Doctor of Philosophy in Geology (PhD)

College, School or Department Name

Department of Geological and Mining Engineering and Sciences

First Advisor

Iain Matthew Watson


The exsolution of volatiles from magma maintains an important control on volcanic eruption styles. The nucleation, growth, and connectivity of bubbles during magma ascent provide the driving force behind eruptions, and the rate, volume, and ease of gas exsolution can affect eruptive activity. Volcanic plumes are the observable consequence of this magmatic degassing, and remote sensing techniques allow us to quantify changes in gas exsolution. However, until recently the methods used to measure volcanic plumes did not have the capability of detecting rapid changes in degassing on the scale of standard geophysical observations. The advent of the UV camera now makes high sample rate gas measurements possible. This type of dataset can then be compared to other volcanic observations to provide an in depth picture of degassing mechanisms in the shallow conduit.
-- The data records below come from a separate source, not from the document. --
(** *** The steps of an insertion make the tree grow *)

(** An entry at a slot that was Null, an object at an address that was free. *)
Lemma grows_add P ent ob s e0 l sl kl vl :
  ent s = Some entry_Null → ob l = None → grows P ent ob P (<[s := e0]> ent) (<[l := Some (MLeaf sl kl vl)]> ob).
Proof.
  intros Hs Hl. split.
  - intros a sa h Ha. exists sa, h. rewrite fn_lookup_insert_ne by congruence. split_and!; [done|lia|done].
  - intros a sa k v Ha. exists sa, v. by rewrite fn_lookup_insert_ne by congruence.
  - intros t e He Hne. exists e. by rewrite fn_lookup_insert_ne by congruence.
  - intros a sa h. destruct (decide (l = a)) as [<-|Hn]; [by rewrite fn_lookup_insert|rewrite fn_lookup_insert_ne by done; eauto].
Qed.

Lemma grows_value P ent ob a s k v v' : ob a = Some (MLeaf s k v) → grows P ent ob P ent (<[a := Some (MLeaf s k v')]> ob).
Proof.
  intros Ha. split; [| |by eauto|].
  - intros b sb h Hb. exists sb, h. rewrite fn_lookup_insert_ne by congruence. split_and!; [done|lia|done].
  - intros b sb kb vb Hb. destruct (decide (a = b)) as [<-|Hne]; [rewrite fn_lookup_insert|rewrite fn_lookup_insert_ne by done; eauto].
    rewrite Ha in Hb. injection Hb as -> -> ->. eauto.
  - intros b sb h. destruct (decide (a = b)) as [<-|Hne]; [by rewrite fn_lookup_insert|rewrite fn_lookup_insert_ne by done; eauto].
Qed.

(** The entry and the object at a slot change, but stay live and of the same
    kind. *)
Lemma grows_update P ent ob s e e' mx mx' :
  ent s = Some e → e' ≠ entry_Null → e_partial e' = e_partial e → ob (e_addr e) = Some mx →
  match mx, mx' with
  | MNode _ h, MNode _ h' => h_node_type h <= h_node_type h'
  | MLeaf _ k _, MLeaf _ k' _ => k = k'
  | _, _ => False
  end →
  grows P ent ob P (<[s := Some e']> ent) (<[e_addr e := Some mx']> ob).
Proof.
  intros He Hne Hp Hx Hm. split.
  - intros a sa h Ha. destruct (decide (e_addr e = a)) as [<-|Hn].
    + rewrite fn_lookup_insert. rewrite Hx in Ha. injection Ha as ->. destruct mx' as [s' h'|]; [|done]. eauto.
    + rewrite fn_lookup_insert_ne by done. exists sa, h. split_and!; [done|lia|done].
  - intros a sa k v Ha. destruct (decide (e_addr e = a)) as [<-|Hn].
    + rewrite fn_lookup_insert. rewrite Hx in Ha. injection Ha as ->. destruct mx' as [|s' k' v']; [done|]. subst k'. eauto.
    + rewrite fn_lookup_insert_ne by done. eauto.
  - intros t et Het Hnt. destruct (decide (s = t)) as [<-|Hn].
    + rewrite fn_lookup_insert. exists e'. split; [done|]. split; [done|]. congruence.
    + rewrite fn_lookup_insert_ne by done. eauto.
  - intros a sa h. destruct (decide (e_addr e = a)) as [<-|Hn]; [|rewrite fn_lookup_insert_ne by done; eauto].
    rewrite fn_lookup_insert. intros [= ->]. destruct mx; [eauto|done].
Qed.

(** A fresh node with its slots. *)
Lemma grows_fresh P ent ob c Q e0 m :
  (∀ i, ent (Slot c i) = None) → ob c = None →
  grows_but (λ a, a = c) P ent ob (<[c := Q]> P) (fresh_slots c e0 ent) (<[c := m]> ob).
Proof.
  intros Hs Hc. split.
  - intros a sa h Ha. assert (c ≠ a) by congruence. rewrite !fn_lookup_insert_ne by done. exists sa, h. split_and!; [done|lia|done].
  - intros a sa k v Ha. rewrite fn_lookup_insert_ne by congruence. eauto.
  - intros t e He Hne. exists e. split; [|done]. destruct t as [|b i]; [done|]. cbn.
    destruct (decide (b = c)) as [->|Hb]; [by rewrite Hs in He|done].
  - intros a sa h. destruct (decide (c = a)) as [<-|Hn]; [auto|rewrite fn_lookup_insert_ne by done; eauto].
Qed.

(** The tree after an insertion only depends on its entries and objects. *)
Lemma placed_ext X P ent ob P' ent1 ob1 ent2 ob2 M :
  shape P' ent1 ob1 ∧ grows_but X P ent ob P' ent1 ob1 ∧ leaf_map ob1 M →
  (∀ t, ent2 t = ent1 t) → (∀ a, ob2 a = ob1 a) →
  shape P' ent2 ob2 ∧ grows_but X P ent ob P' ent2 ob2 ∧ leaf_map ob2 M.
Proof.
  intros (Hs & [Hg1 Hg2 Hg3 Hg4] & Hm) HE HO. split; [by eapply shape_ext|]. split.
  - split; [intros; setoid_rewrite HO || setoid_rewrite HE; eauto..|].
    intros a s h. rewrite HO. intros Ha. destruct (Hg4 a s h Ha) as [?|[?|Hf]]; [by auto..|]. right. right.
    unfold fork, leaf_key in *. by setoid_rewrite HO.
  - intros k v. rewrite (Hm k v). by setoid_rewrite HO.
Qed.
The goals of this research are to develop a robust methodology for UV camera field measurements of volcanic plumes, and utilize this data in conjunction with seismoacoustic records to illuminate degassing processes. Field and laboratory experiments were conducted to determine the effects of imaging conditions, vignetting, exposure time, calibration technique, and filter usage on the UV camera sulfur dioxide measurements. Using the best practices determined from these studies, a field campaign was undertaken at Volcán de Pacaya, Guatemala. Coincident plume sulfur dioxide measurements, acoustic recordings, and seismic observations were collected and analyzed jointly. The results provide insight into the small explosive features, variations in degassing rate, and plumbing system of this complex volcanic system. This research provides useful information for determining volcanic hazard at Pacaya, and demonstrates the potential of the UV camera in multiparameter studies.